Here’s a look at the stock’s latest technical chart.

Current Price Action/Trends and Pivots: The chart above traces the last two years of price activity; the diagonal red line traces the stock’s upward trend from October 2018 to its peak earlier this month near to $142. It also provides the reference for calculating the Fibonacci retracement levels indicated by the horizontal red lines on the right side of the chart.
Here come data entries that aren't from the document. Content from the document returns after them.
(** X6.  A paid invoice settled out of band whose payment intent has no charge.
    When the invoice is paid, has no charge of its own and names in its
    metadata a payment intent without a latest charge,
    [update_order_from_stripe] fails on its assertion after the status was
    written: the stored order is paid, and no webhook was sent and no job
    queued. *)
Theorem update_order_from_stripe_payment_intent_without_charge
    (invoice : Invoice) (id : string) (o0 : Order) (metadata : metadata)
    (payment_intent_id : string) (w : World) :
  invoice_id invoice = Some id ->
  order_of_invoice id w = Some o0 ->
  invoice_status invoice = Some "paid" ->
  truthy_str (invoice_charge invoice) = false ->
  invoice_metadata invoice = Some metadata ->
  dict_get "payment_intent_id" metadata = Some payment_intent_id ->
  payment_intent_id <> "" ->
  payment_intent_latest_charge
    (stripe_get_payment_intent (w_stripe w) payment_intent_id) = None ->
  fst (update_order_from_stripe invoice w) = Err AssertionError
  /\ order_of_invoice id (snd (update_order_from_stripe invoice w)) =
     Some (set_order_status OrderStatus.paid o0)
  /\ w_webhooks (snd (update_order_from_stripe invoice w)) = w_webhooks w
  /\ w_jobs (snd (update_order_from_stripe invoice w)) = w_jobs w.
Proof.
  intros Hid Hfind Hpaid Hcharge Hmeta Hkey Hne Hlatest.
  assert (Hrun :
    update_order_from_stripe invoice w =
    (Err AssertionError,
     upd_orders
       (replace_row
          (fun o => String.eqb (order_id o)
                      (order_id (set_order_status OrderStatus.paid o0)))
          (set_order_status OrderStatus.paid o0)) w)).
  { rewrite (update_order_from_stripe_found invoice id o0 w Hid Hfind).
    assert (Hst : status_of_invoice invoice = OrderStatus.paid)
      by (apply status_of_invoice_paid; exact Hpaid).
    rewrite Hst.
    assert (Ht : truthy_dict (Some metadata) = true).
    { destruct metadata; [discriminate Hkey | reflexivity]. }
    assert (Hp : truthy_str (Some payment_intent_id) = true).
    { simpl. apply Bool.negb_true_iff. apply String.eqb_neq. exact Hne. }
    assert (E : forall wa,
      w_stripe wa = w_stripe w ->
      enqueue_balance_creation (set_order_status OrderStatus.paid o0) invoice wa =
      (Err AssertionError, wa)).
    { intros wa Hs. unfold enqueue_balance_creation, order_paid, when.
      rewrite Hcharge, Hmeta. change (or_empty (Some metadata)) with metadata.
      rewrite Hkey, Ht, Hp. simpl.
      unfold gets, bind. rewrite Hs, Hlatest. reflexivity. }
    match goal with
    | |- bind _ _ ?wa = _ => rewrite (bind_Err _ _ _ _ _ (E wa eq_refl))
    end.
    reflexivity. }
  rewrite Hrun. simpl. split; [reflexivity |]. split; [| auto].
  apply (order_of_invoice_updated id o0 OrderStatus.paid w _ Hfind). reflexivity.
Qed.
PG has fallen back from that recent high, and appears to have pretty strong support around $136. A break above resistance at $142 could be taken as a sign the stock is about rally to yet another set of highs. In that case, putting a new short-term target at around $157 (adding the distance between the last significant resistance break at $127 and the most recent high around $142) is probably a reasonable forecast. If however, the stock does break the $136 support level I just identified, it could drop to as low as  $127, where that pre-pandemic high sits.

Near-term Keys: PG has a lot of positives going for it – stable, growing dividend, large cash position, recognizable name and massive market presence in a high-demand sector of the economy, all of which have certainly been factors in the stock’s strong upward trend to this point. The company’s ability to expand its market share in an incredibly competitive industry, with dominating presence in businesses that are anticipated to see continued high demand even past pandemic conditions may even be a good reason to consider stock a good long-term, growth-oriented buy, or a reasonable defensive position if economic conditions deteriorate further; but I wouldn’t describe PG as a good value-based pick right now. If you want to take a short-term approach, look for a break above $142 as a signal to buy the stock or work with call options with an eye on $157 as a price target. If the stock drops below $136, consider shorting the stock or working with put options, using $127 as a useful exit point for a bearish trade.